Here are other major points and recommendations made in the IMF’s latest report:

  • Zimbabwe’s made notable reforms including a “significant fiscal consolidation” that cut the monetary financing of the deficit, and the restructuring of the command agriculture financing model to a public-private partnership with commercial banks.
  • Uneven implementation of reforms, notably delays and missteps on forex and monetary reforms, failed to restore confidence in the new currency.
  • Zimbabwe has yet to define the modalities and financing to clear arrears to the World Bank and other multilateral institutions, and to undertake reforms that would facilitate resolution of arrears with bilateral creditors. This continues to constrain Zimbabwe’s access to external official support. 
  • Without international aid, Zimbabwe authorities face a difficult balance of pursuing tight monetary policy to reduce very high inflation and prudent fiscal policy to address the macroeconomic imbalances and build confidence in the currency, while averting a crisis. 
  • While the 2020 budget includes a significant increase in social spending, it is likely insufficient to meet the pressing social needs. 
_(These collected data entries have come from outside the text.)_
Lemma expiry_is_strict_witness :
  let sigObj := {| Sig.byteRange := Sig.range 0 40 600000 300000;
                   Sig.contents := Some "3082";
                   Sig.reason := Some "approved";
                   Sig.location := Some "Paris" |} in
  (∃ r, verifyPDFSignature Fixture.forge Fixture.engine 5000 sigObj Fixture.two_fields
        = returns r ∧ isExpired r = false) ∧
  (∃ r, verifyPDFSignature Fixture.forge Fixture.engine 6000 sigObj Fixture.two_fields
        = returns r ∧ isExpired r = true).
Proof.
  intros sigObj. split.
  - destruct (expiry_is_strict Fixture.forge Fixture.engine 5000 sigObj Fixture.two_fields
                "3082" Fixture.envelope Fixture.leaf eq_refl eq_refl eq_refl)
      as [(r & Hr & _ & Hat & _) _].
    exists r. split; [exact Hr | apply Hat; reflexivity].
  - destruct (expiry_is_strict Fixture.forge Fixture.engine 6000 sigObj Fixture.two_fields
                "3082" Fixture.envelope Fixture.leaf eq_refl eq_refl eq_refl)
      as [(r & Hr & _ & _ & Hlater & _) _].
    exists r. split; [exact Hr | apply Hlater; reflexivity].
Defined.

(** ** The pairing of the markers *)

(** C5 fails on every document. The locator pairs the matches by index,
    but it is run on the text of [pdfBytes] after pdf.js has taken its
    buffer: a text without character, in which no marker is found. No
    signature object is built, and no field is reported, whatever markers
    the file holds: not the field of a byte-range match that has contents,
    and not that of one that has none. *)
Theorem located_fields_not_reported
    forge engine getDocument clock (file : File.t) (d : DocumentResult) :
  verifyPDFSignatures forge engine getDocument clock file = resolve d →
  sigObjects (decode_latin1 (PdfJs.transferred (File.bytes file))) = [] ∧
  signatures d = [] ∧
  hasSignatures d = false ∧
  (∀ i sigObj,
     sigObjects (decode_latin1 (File.bytes file)) !! i = Some sigObj →
     signatures d !! i = None).
Proof.
  intros Hd.
  destruct (verifyPDFSignatures_no_signature _ _ _ _ _ _ Hd) as [Hnil Hhas].
  split; [reflexivity|]. split; [exact Hnil|]. split; [exact Hhas|].
  intros i sigObj _. by rewrite Hnil.
Qed.

Lemma located_fields_not_reported_witness :
  let file := Fixture.file "two.pdf" Fixture.two_fields in
  ∃ d,
    verifyPDFSignatures Fixture.forge Fixture.engine Fixture.getDocument (λ _, 3000%Z) file
      = resolve d ∧
    sigObjects (decode_latin1 (File.bytes file)) =
      [ {| Sig.byteRange := Sig.range 0 40 600000 300000;
           Sig.contents := Some "3082";
           Sig.reason := Some "approved";
           Sig.location := Some "Paris" |};
        {| Sig.byteRange := Sig.range 0 10 20 30;
           Sig.contents := None;
           Sig.reason := None;
           Sig.location := None |} ] ∧
    signatures d = [] ∧ hasSignatures d = false.
Proof.
  intros file. eexists. split; [vm_compute; reflexivity|].
  split; [vm_compute; reflexivity|].
  match goal with
  | |- signatures ?d = [] ∧ _ =>
      destruct (located_fields_not_reported Fixture.forge Fixture.engine Fixture.getDocument
                  (λ _, 3000%Z) file d eq_refl) as (_ & Hnil & Hhas & _)
  end.
  split; [exact Hnil | exact Hhas].
Defined.

(** ** Fingerprints *)

(** C8 fails on every certificate. Both the chain listing and the
    inspector ask the certificate for its ASN.1 object by calling
    [toAsn1], which a certificate object does not have: the call raises
    before anything is encoded or digested. The chain of a signature whose
    envelope holds a certificate stays empty, the promise of the inspector
    is never resolved, and a file that decodes is rejected for that call. *)
Theorem fingerprint_never_computed forge engine (now : Z) :
  (∀ sigObj pdfBytes contents p7 cert,
     or_null (Sig.contents sigObj) = Some contents →
     parseCMSSignature forge contents = returns p7 →
     Pkcs7.certificates p7 ≫= head = Some cert →
     ∃ r, verifyPDFSignature forge engine now sigObj pdfBytes = returns r ∧
          certificates r = [] ∧
          errors r = ["Unexpected error: " +:+ notAFunction engine "c.toAsn1"]) ∧
  (∀ file info, verifyCertificate forge engine now file ≠ resolve info) ∧
  (∀ file cert,
     File.readable file = true →
     decode_certificate forge engine (utf8Decode engine (File.bytes file)) = returns cert →
     verifyCertificate forge engine now file =
       reject (Rejection.Error
                 ("Failed to parse certificate: " +:+ notAFunction engine "cert.toAsn1"))).
Proof.
  split; [|split].
  - intros sigObj pdfBytes contents p7 cert Hc Hp Hcert.
    eexists. split; [apply verifyPDFSignature_total|].
    destruct (result_object_certificate forge engine now sigObj pdfBytes _ _ _ Hc Hp Hcert)
      as (_ & _ & _ & _ & Hchain & Herr).
    done.
  - intros file info. apply verifyCertificate_not_resolved.
  - intros file cert Hread Hdec. unfold verifyCertificate.
    by rewrite Hread, inspect_text_raises, Hdec.
Qed.

(** ** Totality of the verifier *)

(** Whatever the block of the outer [try] does, the [catch] turns an error
    it raises into a message of [errors], keeps the assignments made before
    the error, and raises nothing itself. *)
Lemma outer_catch_captures (block : M unit) (r : VerificationResult) :
  (∀ msg, (try_catch block unexpected_error r).1 ≠ Throw msg) ∧
  (∀ msg r', block r = (Throw msg, r') →
     try_catch block unexpected_error r =
       (Normal tt, push_error ("Unexpected error: " +:+ msg) r')).
Proof.
  unfold try_catch. split.
  - intros msg. destruct (block r) as [[[]| |m] r']; done.
  - by intros msg r' ->.
Qed.

(** C9. [verifyPDFSignature] always returns a result and raises nothing:
    its body is a [try] whose handler catches whatever the block raises,
    pushes the message into [errors] and raises nothing, so no error leaves
    the body, from whatever state of [result]. The block of the integrity
    check has a handler of its own, which records the error of the check and
    raises nothing, from whatever state. And each failure of a step of a
    verification leaves its message in [errors]: a missing envelope; an
    envelope that does not decode; the error raised in the analysis of the
    certificate, by its chain listing; and, for an envelope without
    certificate, the absence of a certificate, followed by the error of the
    extraction of the signing time when it raises. *)
Theorem verifyPDFSignature_never_throws
    forge engine (now : Z) (sigObj : Sig.Obj) (pdfBytes : list byte) :
  (∀ (block : M unit) r0,
     (∀ msg, (try_catch block unexpected_error r0).1 ≠ Throw msg) ∧
     (∀ msg r', block r0 = (Throw msg, r') →
        errors (try_catch block unexpected_error r0).2 =
          errors r' ++ ["Unexpected error: " +:+ msg])) ∧
  (∀ r0 msg, (verifyPDFSignature_body forge engine now sigObj pdfBytes r0).1 ≠ Throw msg) ∧
  (∀ p7 signerInfo signedBytes r0,
     ∃ r', check_integrity engine p7 signerInfo signedBytes r0 = (Normal tt, r') ∧
           ∀ e, digestVerified engine p7 signerInfo signedBytes = raise e →
                integrityValid r' = false ∧
                errors r' = errors r0 ++ ["Integrity verification failed: " +:+ e]) ∧
  ∃ r,
    verifyPDFSignature forge engine now sigObj pdfBytes = returns r ∧
    (or_null (Sig.contents sigObj) = None →
     errors r = ["Missing ByteRange or Contents in signature dictionary."]) ∧
    (∀ contents e,
       or_null (Sig.contents sigObj) = Some contents →
       parseCMSSignature forge contents = raise e →
       errors r = ["Failed to parse signature CMS data: " +:+ e]) ∧
    (∀ contents p7,
       or_null (Sig.contents sigObj) = Some contents →
       parseCMSSignature forge contents = returns p7 →
       (∀ cert,
          Pkcs7.certificates p7 ≫= head = Some cert →
          errors r = ["Unexpected error: " +:+ notAFunction engine "c.toAsn1"]) ∧
       (Pkcs7.certificates p7 ≫= head = None →
        errors r =
          "No certificates found in signature." ::
          match signing_time forge engine (Pkcs7.signers p7 ≫= head) with
          | inl e => ["Unexpected error: " +:+ e]
          | inr _ => []
          end)).
Proof.
  split.
  { intros block r0. destruct (outer_catch_captures block r0) as [Hno Hcaught].
    split; [exact Hno|]. intros msg r' Hblock.
    rewrite (Hcaught msg r' Hblock). by destruct r'. }
  split; [intros; apply verifyPDFSignature_body_no_throw|].
  split.
  { intros p7 signerInfo signedBytes r0. eexists.
    split; [apply check_integrity_spec|].
    intros e ->. unfold raise. by destruct r0. }
  eexists. split; [apply verifyPDFSignature_total|].
  split; [intros H; by rewrite result_object_missing|].
  split; [intros contents e Hc Hp; by erewrite result_object_undecoded|].
  intros contents p7 Hc Hp. split.
  - intros cert Hcert. by erewrite result_object_certified.
  - intros Hcert. erewrite result_object_uncertified by done.
    destruct (finish_flags forge engine (Pkcs7.signers p7 ≫= head) sigObj
                (push_error "No certificates found in signature." initial_result))
      as (_ & _ & _ & _ & _ & _ & _ & _ & ->).
    reflexivity.
Qed.

Lemma verifyPDFSignature_never_throws_witness :
  let sigObj := {| Sig.byteRange := Sig.range 0 10 20 30;
                   Sig.contents := Some "00";
                   Sig.reason := None;
                   Sig.location := None |} in
  parseCMSSignature Fixture.forge "00" = raise "Too few bytes to parse DER." ∧
  ∃ r, verifyPDFSignature Fixture.forge Fixture.engine 3000 sigObj Fixture.two_fields
       = returns r ∧
       errors r = ["Failed to parse signature CMS data: Too few bytes to parse DER."].
Proof.
  intros sigObj. split; [reflexivity|].
  destruct (verifyPDFSignature_never_throws Fixture.forge Fixture.engine 3000 sigObj
              Fixture.two_fields) as (_ & _ & _ & r & Hr & _ & Hparse & _).
  exists r. split; [exact Hr|].
  exact (Hparse "00" "Too few bytes to parse DER." eq_refl eq_refl).
Defined.

(** ** The certificate inspector *)

(** When the first attempt fails, the second one decodes a text of
    [ToIndex(text)] characters of code 0: of the file it keeps that number
    and nothing else. *)
Lemma decode_certificate_second_attempt forge engine (text : string) (e : string) :
  certificateFromPem forge text = raise e →
  decode_certificate forge engine text =
    match toIndex engine text with
    | inl err => raise err
    | inr len => certificateFromDer forge (nul_string len)
    end.
Proof. intros H. unfold decode_certificate. by rewrite H. Qed.

(** Two files that are not in the text encoding and whose texts are not
    numeric literals get the same answer, whatever their contents. *)
Lemma verifyCertificate_ignores_binary_contents forge engine (now : Z)
    (file1 file2 : File.t) (e1 e2 : string) :
  File.readable file1 = true → File.readable file2 = true →
  certificateFromPem forge (utf8Decode engine (File.bytes file1)) = raise e1 →
  certificateFromPem forge (utf8Decode engine (File.bytes file2)) = raise e2 →
  toIndex engine (utf8Decode engine (File.bytes file1)) =
    toIndex engine (utf8Decode engine (File.bytes file2)) →
  verifyCertificate forge engine now file1 = verifyCertificate forge engine now file2.
Proof.
  intros R1 R2 H1 H2 Hidx. unfold verifyCertificate, inspect_text.
  by rewrite R1, R2, (decode_certificate_second_attempt _ _ _ _ H1),
             (decode_certificate_second_attempt _ _ _ _ H2), Hidx.
Qed.

(** What holds of the two attempts: the text decoder is tried first and,
    when it succeeds, decides alone; a failure of both rejects the file with
    the message of the second. (A certificate, once decoded, is inspected,
    and the inspection raises: see [inspect_raises].) *)
Lemma verifyCertificate_attempts forge engine (now : Z) (file : File.t) :
  File.readable file = true →
  let text := utf8Decode engine (File.bytes file) in
  (∀ cert, certificateFromPem forge text = returns cert →
           decode_certificate forge engine text = returns cert) ∧
  (∀ e, decode_certificate forge engine text = raise e →
        verifyCertificate forge engine now file =
          reject (Rejection.Error ("Failed to parse certificate: " +:+ e))).
Proof.
  intros Hread text. split.
  - intros cert H. unfold decode_certificate. by rewrite H.
  - intros e He. unfold verifyCertificate. rewrite Hread, inspect_text_raises.
    fold text. by rewrite He.
Qed.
  • Without donor support, the risks of a deep humanitarian crisis are high. Social spending in response to the drought may widen deficits, undoing earlier successes in containing them.
  • IMF calls for spending cuts, including on agricultural support programmes, to free up money for social spending.
  • The Fund urges Zimbabwe to press forward with the establishment of a functional foreign exchange market and to remove distortions. 
  • Given low reserves and hyper‑inflation, limited credibility, and a lack of access to foreign funding, a monetary targeting regime is appropriate to conduct monetary policy.